- **What to do**:
Look through the records, and wherever the string "assert" turns up, copy out that line.

- **Dataset excerpts**:
(** Without resizing the size stays. *)
Lemma step_min S S' : (forall t, ~ may_resize t) -> inv S -> step S S' -> min_nr (pool S') = min_nr (pool S).
Proof using Type*.
  intros Hno (cap & st & HM & _) Hst. pose proof (mi_pool _ _ _ HM) as Hp.
  assert (Hrs : forall t, resizing (phase_of S t) = true -> min_nr (pool S') = min_nr (pool S)).
  { intros t Hr. exfalso. by apply (Hno t), (mi_resizing _ _ _ HM). }
  destruct Hst as [| S t temp mask e b Ht Hph Ha|S t temp mask r p s Ht Hph Hl| | | |S t e Ht Hph|S t e added p Ht Hph Hl| | | | S t n r p Ht Hph| |
    S t n r p Ht Hph| |S t n more p Ht Hph| |S t e r p Ht Hph]; try done; try (apply (Hrs t); by rewrite Hph).
  - by destruct (e =? 0).
  - clear Hrs. unfold alloc_locked in Hl. assert (Hmin : min_nr p = min_nr (pool S)); [|by destruct r]. destruct (Z.eq_dec (curr_nr (pool S)) 0) as [Hc|Hc].
    + rewrite Hc in Hl. change (bool_of 0) with false in Hl. cbn iota in Hl. destruct (negb (temp =? mask)); [by injection Hl as _ <- _|].
      destruct (negb (bool_of _)); [by injection Hl as _ <- _|]. destruct (prepare_to_wait _ _ _ _); cbn [mbind outcome_bind] in Hl; [by injection Hl as _ <- _|done..].
    + rewrite (bool_of_true _ Hc) in Hl. destruct (remove_ok _ _ _ Hp Hc) as (e & st' & p' & _ & Hr & _ & Hm). rewrite Hr in Hl. cbn [mbind outcome_bind] in Hl.
      by injection Hl as _ <- _.
  - by destruct (free_test (pool S)).
  - clear Hrs. unfold free_locked in Hl. cbn [pool]. destruct (Z.ltb_spec (curr_nr (pool S)) (min_nr (pool S))) as [Hlt|]; [|by injection Hl as _ <-].
    destruct (add_ok _ _ _ e Hp Hlt) as (p' & Hr & _ & Hm). rewrite Hr in Hl. cbn [mbind outcome_bind] in Hl. by injection Hl as _ <-.
Qed.

Lemma no_one : (forall t, ~ may_resize t) -> one_resizer.
Proof using Type. intros Hno t1 t2 Hm. by destruct (Hno t1). Qed.

Lemma reach_min S S' : (forall t, ~ may_resize t) -> inv S -> rtc step S S' -> min_nr (pool S') = min_nr (pool S).
Proof using Type*.
  intros Hno HI. induction 1 as [|S S1 S2 Hst _ IH]; [done|]. rewrite IH by (apply (step_inv S); [by apply no_one|done..]). by apply step_min.
Qed.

- **Solved problem**:
  assert (Hrs : forall t, resizing (phase_of S t) = true -> min_nr (pool S') = min_nr (pool S)).
  - clear Hrs. unfold alloc_locked in Hl. assert (Hmin : min_nr p = min_nr (pool S)); [|by destruct r]. destruct (Z.eq_dec (curr_nr (pool S)) 0) as [Hc|Hc].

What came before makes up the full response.